Friday, February 15, 2013

A Famous Vegetarian

Since writing my last rant, my views have slightly been altered by an influx of knowledge I receieved after some extensive research on the subject. I quickly switched over to a vegan diet, although I'm almost ashamed to say so; taking a trip to the local community health store was like walking into the fires of hell, where the demons were hipsters wearing loafers with no socks, and dreadlocks.

The fundamental difference between us? While many of them switched because Ghandi was a vegetarian, I switched because Hitler was.

Remarkably, as soon as the Nazi Party came to power in 1933, they began to enact scores of animal protection laws, some of which are still operative in Germany. (See here for the 1933 legislation.) For example, in Nazi Germany, people who mistreated their pets could be sentenced to two years in jail. The Nazis banned the production of foie gras and docking the ears and tails of dogs without anesthesia, and they severely restricted invasive animal research. The Nazi Party established the first laws insuring that animal used in films were not mistreated and also mandated humane slaughter procedures for food animals and for the euthanasia of terminally ill pets. (The Nazis were particularly concerned with the suffering of lobsters in restaurants). In addition, the German government established nature preserves, a school curriculum for the humane treatment of animals, and they hosted one of the first international conferences on animal protection


It's long been debated by moral Zionists if Hitler was really a vegetarian or not. How could that be? The villainized inhuman bastard who commited one of the worst genocides (not really) in world history actually had values of some sort?

If I had my choice between saving a Jew or a cat, that isn't any kind of a choice at all. If I had my choice between saving a human of ANY creed or a cat, that isn't any choice at all.

Was he a vegetarian? Arluke and Sax think so. Hitler once told a female companion who ordered sausage while they were on a date, "I didn't think you wanted to devour a dead corpse...the flesh of dead animals. Cadavers!" Hitler claimed that meat-eating was a major factor of the decline of civilization and that vegetarianism could rejuvenate society. His henchman Goebbels wrote in his diary, "The Fuhrer is a convinced vegetarian, on principle. His arguments cannot be refuted on any series basis. They are totally unanswerable."
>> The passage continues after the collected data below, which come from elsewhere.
(* ===== verification/SegmentBounds.v ===== *)
(** * SegmentBounds: what a connection emits fits on the wire

    Every segment a [TCPConnection] puts in its queue has a header the serializer
    accepts and at most [MAX_PAYLOAD_SIZE] bytes of payload, whatever the peer sends
    and the application writes: the adapters never fail on it. *)

From S2P Require Import Prelude WrappingIntegers ByteStream Parser TCPSegment TCPReceiver TCPSender Transmission TCPConnection.

(** A header that can be serialized, without options, and a bounded payload. *)
Record neat (seg : TCPSegment) : Prop := {
  nt_header : header_ok (_header seg);
  nt_doff : doff (_header seg) = 5;
  nt_payload : size (str (_payload seg)) <= MAX_PAYLOAD_SIZE
}.

Record neat_sender (s : TCPSender) : Prop := {
  ns_out : Forall neat (TCPSender._segments_out s);
  ns_wait : Forall neat (_wait_ack s)
}.

Record neat_conn (c : TCPConnection) : Prop := {
  nc_sender : neat_sender (_sender c);
  nc_out : Forall neat (_segments_out c)
}.

Lemma neat_fresh isn n sy fi pay : size pay <= MAX_PAYLOAD_SIZE ->
  neat (mkTCPSegment (with_seq default_header (wrap n isn) sy fi) (buffer_of pay)).
Proof.
  intros Hp. split; [|done|done].
  constructor; simpl; first [apply wrap_range|by split].
Qed.

Lemma neat_stamp r seg : neat seg -> neat (stamp r seg).
Proof.
  intros [[H1 H2 H3 H4 H5 H6 H7 H8] Hd Hp]. unfold stamp. destruct (receiver_ackno r) as [a|] eqn:Ea; [|done].
  assert (w32 a) as Ha.
  { unfold receiver_ackno in Ea. destruct (negb _); [done|]. destruct (input_ended _); injection Ea as <-; apply wadd_range. }
  split; [|done|done]. constructor; simpl; try done. ints.
Qed.

Lemma next_segment_neat s n s' seg len : next_segment s n = (s', seg, len) ->
  neat seg /\ TCPSender._segments_out s' = TCPSender._segments_out s /\ _wait_ack s' = _wait_ack s.
Proof.
  unfold next_segment. destruct (if _next_seqno s =? 0 then _ else _) as [sy l0].
  destruct (ByteStream.read _ _) as [st pay] eqn:Er.
  assert (size pay <= MAX_PAYLOAD_SIZE) as Hp.
  { unfold ByteStream.read, peek_output in Er. injection Er as _ <-. unfold MAX_PAYLOAD_SIZE.
    match goal with |- size (ztake ?n ?q) <= _ => destruct (Z.le_gt_cases n 0); [rewrite ztake_0 by done; done|rewrite size_ztake; lia] end. }
  destruct (_ && _); intros [= <- <- _]; (split; [by apply neat_fresh|done]).
Qed.

Lemma fill_loop_neat fuel s n s' : neat_sender s -> fill_loop fuel s n = Ok s' -> neat_sender s'.
Proof.
  revert s n. induction fuel as [|fuel IH]; intros s n Hs; cbn [fill_loop]; destruct (_ && _); try congruence.
  destruct (next_segment s n) as [[s1 seg] len] eqn:En. apply next_segment_neat in En as (Hseg & Eo & Ew).
  assert (neat_sender s1) as H1 by (destruct Hs; split; by rewrite ?Eo, ?Ew).
  assert (neat_sender (send_segment s1 seg len)) as H2.
  { destruct H1 as [Ho Hw]. split; simpl; apply Forall_app; auto. }
  destruct (0 <? len); [|congruence]. destruct (_ =? 0); [congruence|]. by apply IH.
Qed.

Lemma fill_window_neat s s' : neat_sender s -> fill_window s = Ok s' -> neat_sender s'.
Proof.
  unfold fill_window. intros Hs. destruct (_set_fin s); [congruence|]. destruct (_ <=? _); [congruence|]. by apply fill_loop_neat.
Qed.

Lemma ack_received_neat s a win : neat_sender s -> neat_sender (ack_received s a win).
Proof.
  intros [Ho Hw]. unfold ack_received. destruct (_ <? _); [by split|].
  destruct (pop_acked_suffix (_isn s) (_next_seqno s) (unwrap a (_isn s) (_next_seqno s)) (_wait_ack s) (_flight_bytes s) false) as [l E].
  destruct (pop_acked _ _ _ _ _ _) as [[q f] b]. simpl in E. rewrite E in Hw. apply Forall_app in Hw as [_ Hw].
  destruct b; by split.
Qed.

Lemma tick_neat s ms : neat_sender s -> neat_sender (TCPSender.tick s ms).
Proof.
  intros [Ho Hw]. unfold TCPSender.tick. destruct (timer_tictoc _ _ _ _) as [t n]. destruct (isexpired t); [|by split].
  destruct (_wait_ack s) as [|x q] eqn:E; [by split; rewrite ?E|]. split; simpl; [|done].
  apply Forall_app. inversion Hw; auto.
Qed.

Lemma neat_empty s (rst' : bool) : neat_sender s -> neat (mkTCPSegment (with_seq (if rst' then with_rst default_header else default_header)
    (next_seqno s) false false) empty_buffer).
Proof.
  intros _. split; [|by destruct rst'|done]. destruct rst'; constructor; simpl; first [apply wrap_range|by split].
Qed.

Lemma send_segments_neat c : neat_conn c -> neat_conn (send_segments c).
Proof.
  intros [[Ho Hw] Hc]. split; [by split|]. simpl. unfold segments_out.
  assert (forall q out, Forall neat q -> Forall neat out -> Forall neat (send_loop (_receiver c) q out)) as Hl.
  { induction q as [|x q IH]; intros out Hq Hout; simpl; [done|]. inversion Hq; simplify_eq. apply IH; [done|].
    apply Forall_app. auto using neat_stamp. }
  by apply Hl.
Qed.

(** Changes that keep the queues. *)
Lemma neat_ext c c' : neat_conn c -> TCPSender._segments_out (_sender c') = TCPSender._segments_out (_sender c) ->
  _wait_ack (_sender c') = _wait_ack (_sender c) -> _segments_out c' = _segments_out c -> neat_conn c'.
Proof. intros [[Ho Hw] Hc] E1 E2 E3. split; [split|]; congruence. Qed.

Lemma close_neat c : neat_conn c -> neat_conn (try_clean_close c).
Proof. intros Hc. unfold try_clean_close. destruct (_ && _); [|done]. by apply (neat_ext c). Qed.

Lemma rst_neat c : neat_conn c -> neat_conn (send_rst_seg c).
Proof.
  intros [Hs Hc]. split; [done|]. simpl. apply Forall_app. split; [done|]. constructor; [|done].
  apply neat_stamp. by apply (neat_empty _ true).
Qed.

Lemma conn_run_neat c op c' : neat_conn c -> conn_run c op = Ok c' -> neat_conn c'.
Proof.
  intros Hc. pose proof Hc as [Hs Ho].
  destruct op as [seg|data|ms| | |]; simpl.
  - intros [[_ ->]|(_ & r & _ & [[_ ->]|(a & s & _ & Hf & ->)])]%segment_received_inv; [by apply (neat_ext c)|apply close_neat; by apply (neat_ext c)|].
    apply fill_window_neat in Hf; [|destruct (ack _); [by apply ack_received_neat|done]].
    apply close_neat. assert (neat_conn (send_segments (with_reply c seg r s))) as H1.
    { apply send_segments_neat. unfold with_reply. destruct (negb _); [destruct (segments_out s) eqn:Es|]; split; try done.
      simpl. destruct Hf as [Hfo Hfw]. split; [|done]. simpl. apply Forall_app. split; [done|]. constructor; [|done].
      by apply (neat_empty s false). }
    unfold update_linger. destruct (_ && _); [|done]. by apply (neat_ext _ _ H1).
  - intros H. apply rbind_ok_inv in H as ([c1 n] & Hw & [= <-]). unfold write in Hw.
    destruct (ByteStream.write _ _) as [st k]. apply rbind_ok_inv in Hw as (s & Hf & [= <- _]).
    apply close_neat, send_segments_neat. apply fill_window_neat in Hf; [by split|]. destruct Hs. by split.
  - intros [= <-]. unfold tick. destruct (_ <? _).
    + apply (neat_ext (send_rst_seg (set_sender c (TCPSender.tick (_sender c) ms)))); try done.
      apply rst_neat. split; [by apply tick_neat|done].
    + apply close_neat, send_segments_neat. split; [by apply tick_neat|done].
  - intros H. apply rbind_ok_inv in H as (s & Hf & [= <-]). apply send_segments_neat.
    apply fill_window_neat in Hf; [by split|]. destruct Hs. by split.
  - intros H. apply rbind_ok_inv in H as (s & Hf & [= <-]). apply send_segments_neat.
    apply fill_window_neat in Hf; [by split|done].
  - intros [= <-]. unfold destruct_connection. destruct (active c); [|done].
    apply send_segments_neat, (neat_ext (send_rst_seg c)); try done. by apply rst_neat.
Qed.

(** ** Properties *)

(** A sequence of calls. *)
Fixpoint conn_runs (c : TCPConnection) (ops : list conn_op) : result TCPConnection :=
  match ops with
  | [] => Ok c
  | op :: ops => let! c := conn_run c op in conn_runs c ops
  end.

Lemma conn_runs_neat ops c c' : neat_conn c -> conn_runs c ops = Ok c' -> neat_conn c'.
Proof.
  revert c. induction ops as [|op ops IH]; intros c Hc; cbn [conn_runs]; [by intros [= <-]|].
  intros (c1 & E1 & E2)%rbind_ok_inv. eapply IH; [|exact E2]. by eapply conn_run_neat.
Qed.

(** C30: What a connection emits fits on the wire.  After any sequence of calls on a
    connection (arbitrary segments from the peer among them), every queued segment has
    every header field in the range of its type, a header of five words, and at most
    MAX_PAYLOAD_SIZE bytes of payload; it is serialized without an exception, for every
    pseudo-header checksum, to 20 bytes more than its payload. *)
Theorem connection_segments_bounded cfg random ops c seg ck :
  conn_runs (construct_connection cfg random) ops = Ok c -> seg ∈ _segments_out c -> 0 <= ck <= 783360 ->
  header_ok (_header seg) /\ doff (_header seg) = 5 /\ size (str (_payload seg)) <= MAX_PAYLOAD_SIZE /\
  exists l, segment_serialize seg ck = Ok l /\ size (concatenate l) = 20 + size (str (_payload seg)).
Proof.
  intros Hr Hin Hck. assert (neat_conn (construct_connection cfg random)) as H0 by (by repeat constructor).
  destruct (conn_runs_neat _ _ _ H0 Hr) as [_ Hout]. rewrite Forall_forall in Hout.
  destruct (Hout seg Hin) as [Hh Hd Hp]. split_and!; try done. unfold MAX_PAYLOAD_SIZE in Hp.
  destruct (segment_serialize_spec seg ck Hh) as (k & _ & -> & _); [lia|lia|]. eexists. split; [done|].
  unfold concatenate. cbn [map concat]. rewrite app_nil_r. change (str (buffer_of ?x)) with x.
  rewrite !size_app, size_header_front, size_unparse, size_header_back by lia. lia.
Qed.

Lemma connection_segments_bounded_witness :
  exists c seg, conn_runs (construct_connection default_config 7) [CConnect; CTick 1000] = Ok c /\ seg ∈ _segments_out c /\
    (header_ok (_header seg) /\ doff (_header seg) = 5 /\ size (str (_payload seg)) <= MAX_PAYLOAD_SIZE /\
     exists l, segment_serialize seg 77 = Ok l /\ size (concatenate l) = 20 + size (str (_payload seg))).
Proof.
  eexists _, _. split; [vm_compute; reflexivity|]. split; [left|].
  apply (connection_segments_bounded default_config 7 [CConnect; CTick 1000]
    ltac:(let c := eval vm_compute in (conn_runs (construct_connection default_config 7) [CConnect; CTick 1000]) in
          match c with Ok ?c => exact c end)); [vm_compute; reflexivity|left|lia].
Defined.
Anti-Nazi propagandists will always try to dehumanize every single living soldier in the Third Reich because it would shatter their narrow minded worldview and actually give them one less ancestral thing to bitch about on a daily basis. But the Nazi's, like all people, weren't of a single track mind; Hitler was an advocate of animal rights, often over human rights.

I can't say I don't agree with him. I think all animal testing we do should be carried out solely on human animals. But I think there are plenty of prisons we can take from, rather than singling out a specific ethnic group.